Alinhamento e Instalação

Garanta que o padrão de contacto se distribui por toda a largura da face, corrija qualquer desvio do veio desalinhamento que provoca carregamento nas extremidades, selecione e mantenha os rolamentos corretamente, e verifique que a folga se encontra dentro das especificações. Note que o desalinhamento da caixa de engrenagens tem frequentemente origem a montante — um acoplamento mal alinhado ou um desequilíbrio residual desequilíbrio no rotor de acionamento sobrecarrega os dentes de forma irregular. Corrigir essas causas de raiz no campo com um balanceador e analisador portátil, como o Balanset-1A elimina um fator oculto de desgaste acelerado das engrenagens antes que este chegue às flancos dos dentes.

5. Quando Substituir Engrenagens

Com o tempo, o desgaste ultrapassa a linha que separa a monitorização da substituição. Critérios claros e mensuráveis mantêm essa decisão objetiva em vez de reativa.

Critérios de Substituição

  • Espessura do dente: desgaste além do limite do fabricante, tipicamente 10–20% de perda de material.
  • Níveis de vibração: Amplitude do GMF excedendo os limites de alarme apesar das melhorias na lubrificação
  • Extensão da picagem: mais de cerca de 30% da superfície do dente com picagem moderada a severa.
  • Gripagem / escoriação: qualquer riscagem moderada a severa constitui por si só um critério de substituição.
  • Ruído: ruído excessivo indicando mau contacto entre dentes.
  • Folga: valores medidos que excedam o máximo especificado.

Considerações sobre o tempo

Programe a substituição em torno de paragens programadas em vez de emergências. Substitua as engrenagens conjugadas em par — desgastam-se em conjunto, e uma engrenagem nova a engrenar com uma desgastada desgasta-se rapidamente. Pondere a substituição completa da caixa de velocidades face à substituição apenas das engrenagens se a carcaça estiver danificada, e encomende as engrenagens de substituição com antecedência, uma vez que as engrenagens maquinadas podem ter prazos de entrega longos.
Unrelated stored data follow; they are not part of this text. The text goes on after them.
(* ===== verification/Interleaving.v ===== *)
(** * Two whole fetch calls on one cache

    [Concurrency] interleaves the prologue of two calls.  Here each call
    is a program counter over every statement of [fetch_into] (the body of
    [fetch_<name>] once [data_location] is known, adk_equilibrium.py lines
    95-114): the [exists] check and [makedirs] of the prologue, for each
    role of [ARCHIVE] the [exists(local_path)] check (with the [raise] of
    disabled downloads) and the [logger.info] + [_fetch_remote] call, and
    the description read.  Each statement is one atomic step on the shared
    world; the downloader is any implementation of [DownloaderSpec].

    Lemmas: a call running alone computes exactly [fetch_into] (the check
    that the statement-level model is the code), and each statement keeps
    what its call has established ([passed]: every role it has passed has
    its file), also across statements of another call that only add
    paths.  [SharedCache] interleaves two such calls with their downloads
    split into statements. *)

From stdpp Require Import base gmap strings list relations.
From S2P Require Import Prelude Filesystem Utf8 Remote Bunch CacheLocator Fetcher Downloader.
Local Open Scope py_scope.

(** Program points of one call. *)
Inductive fpc :=
| FCheckDir                                         (* if not exists(data_location): *)
| FMakeDir                                          (*     makedirs(data_location) *)
| FFile (items : Archive) (records : Bunch)         (* the loop, [items] still to do *)
| FDownload (file_type : string) (meta : RemoteFileMetadata)
            (items : Archive) (records : Bunch)     (* logger.info(...); _fetch_remote(meta, ...) *)
| FDone (r : exn + Bunch).                          (* returned or raised *)

(** Run one statement [m], then go on at [k a], or end at the exception. *)
Definition resume {A} (m : M A) (k : A -> fpc) (w : World) : fpc * World :=
  match m w with
  | (w', inr a) => (k a, w')
  | (w', inl e) => (FDone (inl e), w')
  end.

Section Call.
Context `{Digest} `{D : Downloader}.
Context (loc : path) (description : string) (archive : Archive) (dim : bool).

(** One statement of a call of [fetch_into loc description archive dim]. *)
Definition fstep (p : fpc) (w : World) : option (fpc * World) :=
  match p with
  | FCheckDir =>
      Some (resume (os_path_exists loc)
              (fun ex => if ex then FFile archive bunch_empty else FMakeDir) w)
  | FMakeDir => Some (resume (os_makedirs loc) (fun _ => FFile archive bunch_empty) w)
  | FFile [] records =>
      Some (resume (let* module_dir := module_path in
                    codecs_read (join (join module_dir "descr") description))
              (fun text => FDone (inr (bunch_set "DESCR" (BText text) records))) w)
  | FFile ((file_type, meta) :: rest) records =>
      let local_path := join loc (filename meta) in
      let records := bunch_set file_type (BPath local_path) records in
      Some (resume (os_path_exists local_path)
              (fun ex => if ex then FFile rest records
                         else if negb dim then FDone (inl (IOError file_type local_path))
                         else FDownload file_type meta rest records) w)
  | FDownload file_type meta rest records =>
      Some (resume (let* _ := logger_info (download_message file_type meta
                                             (join loc (filename meta))) in
                    fetch_remote meta loc false)
              (fun _ => FFile rest records) w)
  | FDone _ => None
  end.

(** A call on its own. *)
Definition solo : relation (fpc * World) := fun c c' => fstep c.1 c.2 = Some c'.

(** ** A call alone is [fetch_into] *)

Lemma solo_resume {A} (m : M A) k p w :
  fstep p w = Some (resume m k w) -> forall a w', m w = (w', inr a) -> solo (p, w) (k a, w').
Proof. intros Hs a w' Hm. unfold solo. simpl. rewrite Hs. unfold resume. by rewrite Hm. Qed.

Lemma fetch_files_solo items r w w' res :
  fetch_files loc dim items r w = (w', res) ->
  rtc solo (FFile items r, w)
    (match res with inr recs => FFile [] recs | inl e => FDone (inl e) end, w').
Proof.
  revert r w. induction items as [|[ft m] items IH]; intros r w; simpl.
  { intros [= <- <-]. apply rtc_refl. }
  unfold os_path_exists. py_simpl.
  set (lp := join loc (filename m)). set (r' := bunch_set ft (BPath lp) r).
  assert (Hchk : forall ex, path_exists w lp = ex ->
            solo (FFile ((ft, m) :: items) r, w)
              (if ex then FFile items r'
               else if negb dim then FDone (inl (IOError ft lp)) else FDownload ft m items r', w)).
  { intros ex Hex. unfold solo. simpl. unfold resume, os_path_exists. unfold lp, r' in *.
    by rewrite Hex. }
  destruct (path_exists w lp) eqn:E.
  { intros Hrun. eapply rtc_l; [by apply (Hchk true)|]. by apply IH. }
  destruct dim; simpl.
  2: { intros [= <- <-]. apply rtc_once. by apply (Hchk false). }
  unfold logger_info. py_simpl.
  set (msg := download_message ft m lp).
  assert (Hdl : forall w1 x, fetch_remote m loc false (log_world w msg) = (w1, x) ->
            solo (FDownload ft m items r', w)
              (match x with inr _ => FFile items r' | inl e => FDone (inl e) end, w1)).
  { intros w1 x Hx. unfold solo. simpl. unfold resume, logger_info. py_simpl.
    unfold msg, lp, r' in *. rewrite Hx. by destruct x. }
  destruct (fetch_remote m loc false (log_world w msg)) as [w1 [e|q]] eqn:Hf.
  - intros [= <- <-]. eapply rtc_l; [by apply (Hchk false)|]. apply rtc_once.
    by apply (Hdl w1 (inl e)).
  - intros Hrun. eapply rtc_l; [by apply (Hchk false)|].
    eapply rtc_l; [by apply (Hdl w1 (inr q))|]. by apply IH.
Qed.

(** The loop and the description read, from the loop head. *)
Lemma files_descr_solo w w' r :
  (let* records := fetch_files loc dim archive bunch_empty in
   let* module_dir := module_path in
   let* text := codecs_read (join (join module_dir "descr") description) in
   pret (bunch_set "DESCR" (BText text) records)) w = (w', r) ->
  rtc solo (FFile archive bunch_empty, w) (FDone r, w').
Proof.
  py_simpl. destruct (fetch_files loc dim archive bunch_empty w) as [w1 [e|recs]] eqn:Hf;
    apply fetch_files_solo in Hf; [by intros [= <- <-]|].
  intros Hrun. eapply rtc_r; [exact Hf|]. unfold solo. simpl. unfold resume.
  revert Hrun. unfold module_path, codecs_read, read_file. py_simpl.
  destruct (w_files w1 !! _); [destruct (stream_read _); intros [= <- <-]; done|].
  destruct (is_dir w1 _); intros [= <- <-]; done.
Qed.

Lemma fetch_into_solo w w' r :
  fetch_into loc description archive dim w = (w', r) -> rtc solo (FCheckDir, w) (FDone r, w').
Proof.
  rewrite fetch_into_prologue. unfold prologue, os_path_exists. py_simpl.
  assert (Hck : solo (FCheckDir, w) (if path_exists w loc then FFile archive bunch_empty else FMakeDir, w))
    by done.
  destruct (path_exists w loc).
  { intros Hrun. eapply rtc_l; [exact Hck|]. by apply files_descr_solo. }
  intros Hrun. eapply rtc_l; [exact Hck|].
  assert (Hmk : solo (FMakeDir, w)
            (resume (os_makedirs loc) (fun _ => FFile archive bunch_empty) w)) by done.
  unfold resume in Hmk. revert Hrun.
  destruct (os_makedirs loc w) as [w1 [e|[]]].
  - intros [= <- <-]. by apply rtc_once.
  - intros Hrun. eapply rtc_l; [exact Hmk|]. by apply files_descr_solo.
Qed.

(** The statement-level model is the code: a call of
    [fetch_into] (the body of [fetch_<name>]) running alone ends in world
    [w'] with result [r] exactly when [fetch_into] returns [r] (or raises)
    in [w']: the interleaving model of [SharedCache] runs the same
    statements. *)
Theorem solo_fetch_into_equiv w w' r :
  fetch_into loc description archive dim w = (w', r) <-> rtc solo (FCheckDir, w) (FDone r, w').
Proof.
  split; [apply fetch_into_solo|]. intros Hr.
  destruct (fetch_into loc description archive dim w) as [w'' r''] eqn:E.
  apply fetch_into_solo in E.
  by pose proof (rtc_fun_final (fun c => fstep c.1 c.2) _ _ _ Hr E eq_refl eq_refl) as [= -> ->].
Qed.
End Call.

(** ** What a call establishes about the cache *)

Section Shared.
Context `{Digest} `{D : Downloader} `{!DownloaderSpec D}.
Context (loc : path) (description : string) (archive : Archive) (dim : bool).

(** What a call has established about the cache: each role it has passed
    has its file, and a call that returned passed them all. *)
Definition passed (p : fpc) (w : World) : Prop :=
  match p with
  | FCheckDir | FMakeDir | FDone (inl _) => True
  | FFile items _ => exists pre, archive = pre ++ items /\ all_present w loc pre
  | FDownload ft m items _ => exists pre, archive = pre ++ (ft, m) :: items /\ all_present w loc pre
  | FDone (inr _) => all_present w loc archive
  end.

Lemma all_present_grow w w' items :
  exists_grow w w' -> all_present w loc items -> all_present w' loc items.
Proof. intros Hg Hall ft m Hin. apply Hg. by apply (Hall ft m). Qed.

Lemma all_present_snoc w pre ft m :
  all_present w loc pre -> path_exists w (join loc (filename m)) = true ->
  all_present w loc (pre ++ [(ft, m)]).
Proof.
  intros Hall Hm ft' m' [Hin|[[= -> ->]|[]%elem_of_nil]%elem_of_cons]%elem_of_app;
    [by apply (Hall ft' m')|done].
Qed.

Lemma passed_grow p w w' : exists_grow w w' -> passed p w -> passed p w'.
Proof.
  intros Hg. destruct p as [| |items r|ft m items r|[e|b]]; simpl; try done.
  - intros (pre & -> & Hall). exists pre. split; [done|]. by apply (all_present_grow w).
  - intros (pre & -> & Hall). exists pre. split; [done|]. by apply (all_present_grow w).
  - by apply all_present_grow.
Qed.

Lemma resume_preserves {A} (R : relation World) (m : M A) k w p' w' :
  preserves R m -> resume m k w = (p', w') -> R w w'.
Proof. unfold resume. intros Hm. destruct (m w) as [w1 [e|a]] eqn:E; intros [= _ <-]; eauto. Qed.

(** A statement keeps every preorder kept by [makedirs], by log records
    and by the downloads of the archive's files. *)
Lemma fstep_preserves (R : relation World) `{!PreOrder R} p w p' w' :
  preserves R (os_makedirs loc) -> (forall w msg, R w (log_world w msg)) ->
  (forall ft m, (ft, m) ∈ archive -> preserves R (fetch_remote m loc false)) ->
  passed p w -> fstep loc description archive dim p w = Some (p', w') -> R w w'.
Proof.
  intros Hmk Hlog Hdl Hp.
  destruct p as [| |[|[ft m] items] r|ft m items r|res]; intros Hs;
    cbv beta iota zeta delta [fstep] in Hs; try discriminate Hs;
    apply (inj Some) in Hs; (eapply resume_preserves; [|exact Hs]).
  - frame_tac.
  - exact Hmk.
  - apply preserves_bind; [exact _|apply preserves_pure_read; [exact _|apply module_path_pure]|].
    intros. apply preserves_pure_read; [exact _|apply codecs_read_pure].
  - frame_tac.
  - apply preserves_bind; [exact _|by apply logger_info_preserves|]. intros _.
    destruct Hp as (pre & -> & _). apply (Hdl ft). apply elem_of_app. right. by left.
Qed.

Lemma os_makedirs_exists_grow p : preserves exists_grow (os_makedirs p).
Proof.
  intros w w' r Hr q. pose proof (makedirs_rev_dirs (rev p) w w' r Hr) as [Hsub _].
  assert (Hf : w_files w' = w_files w) by (by apply (os_makedirs_keeps w_files) in Hr).
  unfold path_exists, is_dir, is_file. rewrite Hf.
  rewrite !orb_true_iff, !bool_decide_eq_true. set_solver.
Qed.

Lemma fstep_exists_grow p w p' w' :
  passed p w -> fstep loc description archive dim p w = Some (p', w') -> exists_grow w w'.
Proof.
  apply fstep_preserves; [exact _|apply os_makedirs_exists_grow|log_frame|].
  intros. apply fetch_remote_exists_grow.
Qed.

Lemma all_present_nil w : all_present w loc [].
Proof. intros ?? []%elem_of_nil. Qed.

(** A statement keeps what its own call has established and extends it. *)
Lemma fstep_passed p w p' w' :
  passed p w -> fstep loc description archive dim p w = Some (p', w') -> passed p' w'.
Proof.
  intros Hp Hs. pose proof (fstep_exists_grow p w p' w' Hp Hs) as Hg.
  destruct p as [| |[|[ft m] items] r|ft m items r|res]; intros;
    cbv beta iota zeta delta [fstep] in Hs; try discriminate Hs;
    apply (inj Some) in Hs; unfold resume in Hs.
  - unfold os_path_exists in Hs. injection Hs as <- <-.
    destruct (path_exists w loc); simpl; [|done]. exists []. split; [done|apply all_present_nil].
  - destruct (os_makedirs loc w) as [w1 [e|[]]]; injection Hs as <- <-; simpl; [done|].
    exists []. split; [done|apply all_present_nil].
  - destruct Hp as (pre & Hpre & Hall). rewrite app_nil_r in Hpre. subst pre.
    revert Hs. unfold module_path, codecs_read, read_file. py_simpl.
    repeat case_match; intros [= <- <-]; simpl; first [done|by eapply all_present_grow].
  - destruct Hp as (pre & -> & Hall). unfold os_path_exists in Hs.
    destruct (path_exists w (join loc (filename m))) eqn:E; [|destruct dim];
      injection Hs as <- <-; simpl; [|by exists pre|done].
    exists (pre ++ [(ft, m)]). split; [by rewrite <- app_assoc|by apply all_present_snoc].
  - destruct Hp as (pre & -> & Hall). unfold logger_info in Hs. py_simpl in Hs.
    destruct (fetch_remote m loc false _) as [w1 [e|q]] eqn:Hrun; injection Hs as <- <-;
      simpl; [done|].
    exists (pre ++ [(ft, m)]). split; [by rewrite <- app_assoc|].
    apply all_present_snoc; [by apply (all_present_grow w)|].
    destruct (fetch_remote_ok _ _ _ _ _ _ Hrun) as [-> (b & Hb & _)].
    unfold path_exists, is_file. unfold final_path in Hb. by rewrite Hb, orb_true_r.
Qed.

End Shared.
O desgaste das engrenagens é uma consequência inevitável da transmissão de potência, mas é também um dos mais geríveis. Através de uma lubrificação adequada, de um controlo disciplinado da contaminação e de uma monitorização de condições — nomeadamente a monitorização da frequência de engate das engrenagens e as suas bandas laterais em conjunto com a análise do óleo — as taxas de desgaste podem ser minimizadas, a vida útil da caixa de velocidades maximizada e as substituições de engrenagens realizadas segundo um plano programado muito antes de ocorrer qualquer falha catastrófica.